O Governo português prepara-se para anunciar esta sexta-feira novas medidas de apoio aos viticultores da região vinhateira do Douro, que enfrentam uma crise marcada por dificuldades no escoamento das uvas e preços que não acompanham os crescentes custos de produção. O anúncio foi feito pelo ministro da Agricultura, José Manuel Fernandes, à margem da AgroSemana na Póvoa de Varzim.
O Executivo vai implementar duas respostas principais: um apoio financeiro direto aos produtores que não conseguiram vender as suas uvas, a ser anunciado pelo primeiro-ministro Luís Montenegro em Conselho de Ministros, e uma nova linha de crédito de tesouraria de 100 milhões de euros para empresas e cooperativas pagarem aos produtores pelas uvas. No caso das cooperativas, o acesso à linha de crédito ficará limitado às que não tenham importado vinho nos últimos três anos.
A crise no Douro resulta de um conjunto de fatores que se têm vindo a acumular: excesso de produção, queda nas vendas dos vinhos da região, aumento dos custos de produção e um contexto internacional de incerteza com mudanças nos hábitos de consumo.

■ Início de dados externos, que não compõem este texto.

(** X20: a deleted task is gone: after [delete_task] succeeds no row has the
    id, the other rows are kept in order, deleting the id again changes
    nothing, and [edit_task] on it answers "Task not found." without touching
    the table, whatever the method and the form. *)
Theorem deleted_task_not_found (task_id : Z) (method : string)
    (form : gmap string string) (db db' : Table) (resp : response) :
  delete_task task_id db = Responded (db', resp) →
  table_rows db' = filter (λ r, row_id r ≠ task_id) (table_rows db)
  ∧ (∀ r, r ∈ table_rows db' → row_id r ≠ task_id)
  ∧ delete_task task_id db' = Responded (db', resp)
  ∧ edit_task py_int py_strip task_id method form db'
    = Responded (db', redirect ("Task not found.", "warning") url_view_tasks).
Proof.
  intros (-> & Hfit & ->)%delete_task_effect. simpl. split_and!.
  - done.
  - by intros r [? _]%list_elem_of_filter.
  - unfold delete_task, sql_delete. rewrite (sql_int_fits _ Hfit). simpl.
    rewrite filter_Forall_id; [done|].
    apply Forall_forall. by intros r [? _]%list_elem_of_filter.
  - unfold edit_task, sql_select_by_id. rewrite (sql_int_fits _ Hfit). simpl.
    by rewrite filter_filter_out.
Qed.

(** X21: a task that was just added can be edited: after a successful
    [add_task] the new row is the last of the table, and a request to
    [edit_task] with its id and a method other than POST renders the edit
    form with exactly that row. *)
Theorem added_task_can_be_edited (method method' : string)
    (form form' : gmap string string) (db db' : Table) :
  add_task py_int py_strip method form db
    = Responded (db', redirect ("Task added successfully.", "success")
                               url_view_tasks) →
  method' ≠ "POST" →
  ∃ r, table_rows db' = table_rows db ++ [r]
       ∧ edit_task py_int py_strip (row_id r) method' form' db'
         = Responded (db', render_form (Some r) (url_edit_task (row_id r))
                                       "Edit Task").
Proof.
  intros Hadd Hget.
  apply add_task_effect in Hadd
    as [[_ Hd]|(raw & s & e & w & i & _ & _ & _ & _ & _ & -> & Hmax & _ & Hi & _)].
  { specialize (Hd _ _ eq_refl). done. }
  eexists. split; [reflexivity|]. simpl.
  unfold edit_task, sql_select_by_id. rewrite sql_int_fits by lia. simpl.
  rewrite filter_app, (filter_below_max i _ Hmax), filter_cons. simpl.
  destruct (decide (i = i)); [|done]. simpl.
  by destruct (decide (method' = "POST")).
Qed.

End handler_properties.

(** ** The handlers on sample requests *)

Lemma demo_add_task :
  add_task demo_int demo_strip "POST" demo_form (init_db None)
  = Responded (demo_table,
               redirect ("Task added successfully.", "success") url_view_tasks).
Proof. vm_compute. reflexivity. Defined.




Lemma stored_rows_stay_valid_witness :
  Forall row_ok (table_rows (init_db None))
  ∧ Forall row_ok
      (table_rows (serve demo_int demo_strip
         [AddTask "POST" demo_form; EditTask 1 "POST" late_form; DeleteTask 7]
         (init_db None))).
Proof.
  assert (Forall row_ok (table_rows (init_db None))) as H by constructor.
  split; [exact H|].
  exact (stored_rows_stay_valid demo_int demo_strip _ (init_db None) H).
Defined.

Lemma stored_ids_stay_unique_witness :
  NoDup (row_id <$> table_rows (init_db None))
  ∧ NoDup (row_id <$> table_rows (serve demo_int demo_strip
             [AddTask "POST" demo_form; AddTask "POST" demo_form; DeleteTask 1]
             (init_db None))).
Proof.
  assert (NoDup (row_id <$> table_rows (init_db None))) as H by constructor.
  split; [exact H|].
  exact (stored_ids_stay_unique demo_int demo_strip _ (init_db None) H).
Defined.


Lemma add_task_appends_one_valid_row_witness :
  add_task demo_int demo_strip "POST" demo_form (init_db None)
    = Responded (demo_table,
        redirect ("Task added successfully.", "success") url_view_tasks)
  ∧ (demo_table = init_db None
     ∨ ∃ r raw_name,
         table_rows demo_table = table_rows (init_db None) ++ [r]
         ∧ demo_form !! "name" = Some raw_name
         ∧ row_name r = demo_strip raw_name
         ∧ form_int demo_int demo_form "start_time"
           = Responded (row_start_time r)
         ∧ form_int demo_int demo_form "end_time" = Responded (row_end_time r)
         ∧ form_int demo_int demo_form "profit" = Responded (row_profit r)
         ∧ row_start_time r < row_end_time r
         ∧ (∀ r', r' ∈ table_rows (init_db None) → row_id r' < row_id r)).
Proof.
  split; [exact demo_add_task|].
  exact (add_task_appends_one_valid_row demo_int demo_strip _ _ _ _ _
           demo_add_task).
Defined.

Lemma invalid_interval_rejected_witness :
  late_form !! "name" = Some "review"
  ∧ form_int demo_int late_form "start_time" = Responded 3
  ∧ form_int demo_int late_form "end_time" = Responded 1
  ∧ form_int demo_int late_form "profit" = Responded 2
  ∧ 1 ≤ 3
  ∧ sql_select_by_id (row_id demo_row) demo_table = Responded (Some demo_row)
  ∧ add_task demo_int demo_strip "POST" late_form demo_table
    = Responded (demo_table, redirect
        ("End time must be greater than start time.", "danger") url_add_task)
  ∧ (sql_select_by_id (row_id demo_row) demo_table = Responded (Some demo_row) →
     edit_task demo_int demo_strip (row_id demo_row) "POST" late_form demo_table
       = Responded (demo_table, redirect
           ("End time must be greater than start time.", "danger")
           (url_edit_task (row_id demo_row)))).
Proof.
  assert (late_form !! "name" = Some "review") as H1
    by (vm_compute; reflexivity).
  assert (form_int demo_int late_form "start_time" = Responded 3) as H2
    by (vm_compute; reflexivity).
  assert (form_int demo_int late_form "end_time" = Responded 1) as H3
    by (vm_compute; reflexivity).
  assert (form_int demo_int late_form "profit" = Responded 2) as H4
    by (vm_compute; reflexivity).
  assert (1 ≤ 3) as H5 by lia.
  split; [exact H1|]. split; [exact H2|]. split; [exact H3|].
  split; [exact H4|]. split; [exact H5|].
  split; [vm_compute; reflexivity|].
  exact (invalid_interval_rejected demo_int demo_strip late_form demo_table
           demo_row "review" 3 1 2 H1 H2 H3 H4 H5).
Defined.



Lemma demo_delete_task :
  delete_task 1 demo_table
  = Responded (mkTable [] 1,
      redirect ("Task deleted successfully.", "success") url_view_tasks).
Proof. vm_compute. reflexivity. Defined.

Lemma deleted_task_not_found_witness :
  delete_task 1 demo_table
    = Responded (mkTable [] 1,
        redirect ("Task deleted successfully.", "success") url_view_tasks)
  ∧ table_rows (mkTable [] 1)
    = filter (λ r, row_id r ≠ 1) (table_rows demo_table)
  ∧ (∀ r, r ∈ table_rows (mkTable [] 1) → row_id r ≠ 1)
  ∧ delete_task 1 (mkTable [] 1)
    = Responded (mkTable [] 1,
        redirect ("Task deleted successfully.", "success") url_view_tasks)
  ∧ edit_task demo_int demo_strip 1 "POST" demo_form (mkTable [] 1)
    = Responded (mkTable [] 1,
        redirect ("Task not found.", "warning") url_view_tasks).
Proof.
  split; [exact demo_delete_task|].
  exact (deleted_task_not_found demo_int demo_strip 1 "POST" demo_form _ _ _
           demo_delete_task).
Defined.

Lemma added_task_can_be_edited_witness :
  add_task demo_int demo_strip "POST" demo_form (init_db None)
    = Responded (demo_table,
        redirect ("Task added successfully.", "success") url_view_tasks)
  ∧ "GET" ≠ "POST"
  ∧ ∃ r, table_rows demo_table = table_rows (init_db None) ++ [r]
         ∧ edit_task demo_int demo_strip (row_id r) "GET" demo_form demo_table
           = Responded (demo_table,
               render_form (Some r) (url_edit_task (row_id r)) "Edit Task").
Proof.
  assert ("GET" ≠ "POST") as Hget by discriminate.
  split; [exact demo_add_task|]. split; [exact Hget|].
  exact (added_task_can_be_edited demo_int demo_strip "POST" "GET" demo_form
           demo_form (init_db None) demo_table demo_add_task Hget).
Defined.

Os cerca de 18 mil viticultores durienses enfrentam dificuldades em vender as uvas que ficam para lá do "benefício" — a quantidade máxima de mosto generoso que cada produtor pode vender ao abrigo do regime da Região Demarcada do Douro.
Os produtores já manifestaram o seu descontentamento. Esta quarta-feira, vários viticultores despejaram cerca de 300 quilos de uvas em frente à sede do Instituto dos Vinhos do Douro e Porto, no Peso da Régua, protestando contra as dificuldades de escoamento. Está também anunciada nova contestação para esta sexta-feira na abertura da Vindouro, em São João da Pesqueira, onde serão exigidas medidas de apoio à região.